こほん。選抜昇格試験とは、入学から1ヶ月後、つまり本日ですが。
各クラスで優秀な生徒同士が模擬戦を行い、審査員から高評価を得たものがクラスを昇格できる試験です」
「な、なるほど? なんで全員じゃないの?
本来の昇格試験は1年ごとらしいじゃん」
「入学試験の評価が不当だと言う生徒のための試験ですね。本当に実力があるものなら、1ヶ月でも結果を出せるだろうという考えです」
「なるほど! ん〜なかなかハイな判断ですね〜!
それでは早速行ってみましょうか!
まずはGクラスとFクラスです!」
「Gクラスからなんて珍しいですね」
「そうなんです?」
「はい。Gクラスは所謂不適格者のクラスです。1ヶ月で学院を去るものも多くいると聞きますが、昇格したいだなんて人は今までいませんでした」
「なるほど、では登場していただきましょう!
Gクラス代表! ツムギ選手!」
扉が開き、観戦に来た生徒が集まる闘技場へと入る。
人は3,40人といったところだろうか。
生徒会長が言っていたが、上位のクラス同士が闘う時間帯になれば人も集まるらしい。
まあ、ライムサイザーが来るまでの準備運動だ。
「おっと!? あの黒ローブ姿は!」
「顔を隠すように深く被ったその姿。
エル王女についていた方と瓜二つですね」
「ということは~? エル王女の付き人がGクラスに!?」
「いえ、ただの真似でしょう」
冒険者スタイルなのだが、まあGクラスってことじゃ当然の反応か。
これで偽物扱いされ続けたら、冒険者に戻っても王都じゃ面倒なことになりそう。
「えーこちらの情報によりますと、なんと希望はCクラス!
愛しの恋人の隣にいたいがために昇格試験にでるとかでないとか!」
会場の席に座っている生徒達からヒューヒューとからかいの声が聞こえてくる。
どうしてそんな適当な情報が出回ったのだろう。
「では続いてFクラス代表! パンコッコ選手!」
向かいから藍色のパーカーを着た巨漢が現れた。

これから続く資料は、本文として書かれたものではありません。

(** [p*?] with at least [mn] characters: the continuation first, then one
    more character. *)
Fixpoint rep_lazy (p : ascii -> bool) (mn : nat) (s : str) (k : str -> option R)
  : option R :=
  match mn with
  | S mn' =>
      match s with
      | c :: s' => if p c then rep_lazy p mn' s' k else None
      | [] => None
      end
  | O =>
      match k s with
      | Some x => Some x
      | None =>
          match s with
          | c :: s' => if p c then rep_lazy p 0 s' k else None
          | [] => None
          end
      end
  end.

(** [p*] with at least [mn] characters: one more character first, then
    the continuation. *)
Fixpoint rep_greedy (p : ascii -> bool) (mn : nat) (s : str) (k : str -> option R)
  : option R :=
  let stop := if Nat.eqb mn 0 then k s else None in
  match s with
  | c :: s' =>
      if p c then
        match rep_greedy p (pred mn) s' k with
        | Some x => Some x
        | None => stop
        end
      else stop
  | [] => stop
  end.

(** [mtch r s cs k]: match [r] at the start of [s] with captures [cs],
    then run the continuation [k] on the rest and the captures; the first
    success in backtracking order is the result. *)
Fixpoint mtch (r : re) (s : str) (cs : caps) (k : str -> caps -> option R)
  : option R :=
  match r with
  | REps => k s cs
  | RSet c =>
      match s with
      | d :: s' => if cset_match fl c d then k s' cs else None
      | [] => None
      end
  | RRep c mn true => rep_greedy (cset_match fl c) mn s (fun s' => k s' cs)
  | RRep c mn false => rep_lazy (cset_match fl c) mn s (fun s' => k s' cs)
  | RSeq r1 r2 => mtch r1 s cs (fun s1 cs1 => mtch r2 s1 cs1 k)
  | RAlt r1 r2 =>
      match mtch r1 s cs k with
      | Some x => Some x
      | None => mtch r2 s cs k
      end
  | RGroup n r1 =>
      mtch r1 s cs (fun s1 cs1 => k s1 ((n, take (length s - length s1) s) :: cs1))
  end.
End Matcher.

(** ** Parsing a pattern *)

Definition is_letter (c : ascii) : bool :=
  let n := Ascii.nat_of_ascii c in (Nat.leb 65 n && Nat.leb n 90) || (Nat.leb 97 n && Nat.leb n 122).

Definition is_digit (c : ascii) : bool :=
  let n := Ascii.nat_of_ascii c in Nat.leb 48 n && Nat.leb n 57.

(** [\c] in a pattern: [\s] is the whitespace class; [\a \f \n \r \t \v \\]
    are the control characters; any other letter or digit is a class,
    a reference or an error (outside the subset); any other character
    stands for itself. *)
Definition escape_class (c : ascii) : option cset :=
  match Ascii.nat_of_ascii c with
  | 115 => Some CSpace                          (* s *)
  | 97 => Some (CChar (Ascii.ascii_of_nat 7))   (* a *)
  | 102 => Some (CChar (Ascii.ascii_of_nat 12)) (* f *)
  | 110 => Some (CChar LF)                      (* n *)
  | 114 => Some (CChar CR)                      (* r *)
  | 116 => Some (CChar (Ascii.ascii_of_nat 9))  (* t *)
  | 118 => Some (CChar (Ascii.ascii_of_nat 11)) (* v *)
  | 92 => Some (CChar c)                        (* backslash *)
  | _ => if is_letter c || is_digit c then None else Some (CChar c)
  end.

(** Characters with a meaning outside the subset: classes, anchors and
    counted repetitions. *)
Definition unsupported (c : ascii) : bool :=
  match Ascii.nat_of_ascii c with
  | 91 | 123 | 94 | 36 => true   (* [ { ^ $ *)
  | _ => false
  end.

(** One character class at the head of the pattern text. *)
Definition p_class (s : str) : option (cset * str) :=
  match s with
  | c :: s' =>
      match Ascii.nat_of_ascii c with
      | 46 => Some (CAny, s')                                     (* . *)
      | 92 => match s' with
              | d :: s'' => (fun cs => (cs, s'')) <$> escape_class d
              | [] => None
              end
      | 40 | 41 | 124 | 42 | 43 | 63 => None                      (* ( ) | * + ? *)
      | _ => if unsupported c then None else Some (CChar c, s')
      end
  | [] => None
  end.

Definition is_ch (n : nat) (c : ascii) : bool := Nat.eqb (Ascii.nat_of_ascii c) n.

(** A class followed by an optional [*], [+], [*?] or [+?]. *)
Definition p_quant (cs : cset) (s : str) : option (re * str) :=
  match s with
  | c :: s' =>
      if is_ch 42 c || is_ch 43 c then
        let mn := if is_ch 42 c then 0 else 1 in
        match s' with
        | d :: s'' => if is_ch 63 d then Some (RRep cs mn false, s'') else Some (RRep cs mn true, s')
        | [] => Some (RRep cs mn true, s')
        end
      else if is_ch 63 c || is_ch 123 c then None
      else Some (RSet cs, s)
  | [] => Some (RSet cs, s)
  end.

(** Alternation, sequence and atom, by recursive descent; [g] is the
    number of the last group opened, so groups are numbered by their
    opening parenthesis as in [sre_parse]. *)
Fixpoint p_alt (fuel g : nat) (s : str) {struct fuel} : option (re * nat * str) :=
  match fuel with
  | O => None
  | S f =>
      match p_seq f g s with
      | Some (r1, g1, c :: rest) =>
          if is_ch 124 c then
            match p_alt f g1 rest with
            | Some (r2, g2, rest2) => Some (RAlt r1 r2, g2, rest2)
            | None => None
            end
          else Some (r1, g1, c :: rest)
      | res => res
      end
  end
with p_seq (fuel g : nat) (s : str) {struct fuel} : option (re * nat * str) :=
  match fuel with
  | O => None
  | S f =>
      match s with
      | [] => Some (REps, g, [])
      | c :: _ =>
          if is_ch 41 c || is_ch 124 c then Some (REps, g, s)
          else
            match p_atom f g s with
            | Some (a, g1, rest) =>
                match p_seq f g1 rest with
                | Some (r2, g2, rest2) => Some (RSeq a r2, g2, rest2)
                | None => None
                end
            | None => None
            end
      end
  end
with p_atom (fuel g : nat) (s : str) {struct fuel} : option (re * nat * str) :=
  match fuel with
  | O => None
  | S f =>
      match s with
      | c :: s' =>
          if is_ch 40 c then
            match p_alt f (S g) s' with
            | Some (r, g1, d :: rest) =>
                if is_ch 41 d then
                  match rest with
                  | e :: _ => if is_ch 42 e || is_ch 43 e || is_ch 63 e || is_ch 123 e then None
                              else Some (RGroup (S g) r, g1, rest)
                  | [] => Some (RGroup (S g) r, g1, rest)
                  end
                else None
            | _ => None
            end
          else
            match p_class s with
            | Some (cs, rest) => (fun '(r, rest') => (r, g, rest')) <$> p_quant cs rest
            | None => None
            end
      | [] => None
      end
  end.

俺の三倍はあるか?
「Gクラスのくせによく出てこられたな! おいらが捻り潰してやるぜ!」
「えー、パンコッコ選手はその図体からもお分かりになる通り戦闘向きの生徒ですが、どうやら素行不良の過去が原因でFクラスらしいですね」
「Fクラスには多いと聞きます」
「そんな両者で開幕戦です! それではどうぞ!」
法螺を吹いたような音がどこからともなく響き渡る。
「死ねぇ!」
「パンコッコ選手ー! 殺しはナシですよー!」
俺へと迫りくる巨漢に、実況が軽いノリで注意をする。
「事故ならしかたねえよなあ! 弱すぎるからなあ!」
そう叫んだ男は――
「あ?」
会場の天井は結構な高さだ。何十メートル先へと浮かび上がり。
落ちた。
頭から見事に落下した男は、奇跡的にも生きているようだが身体を痙攣させている。
「……え、あ、き、決まったー!?
なんと、まさかのGクラス代表が勝利だー!?」
自称アイドル猫人族が叫ぶも、観客は驚いた様子で口をぽかんと開けていた。
これでは準備運動にもならない。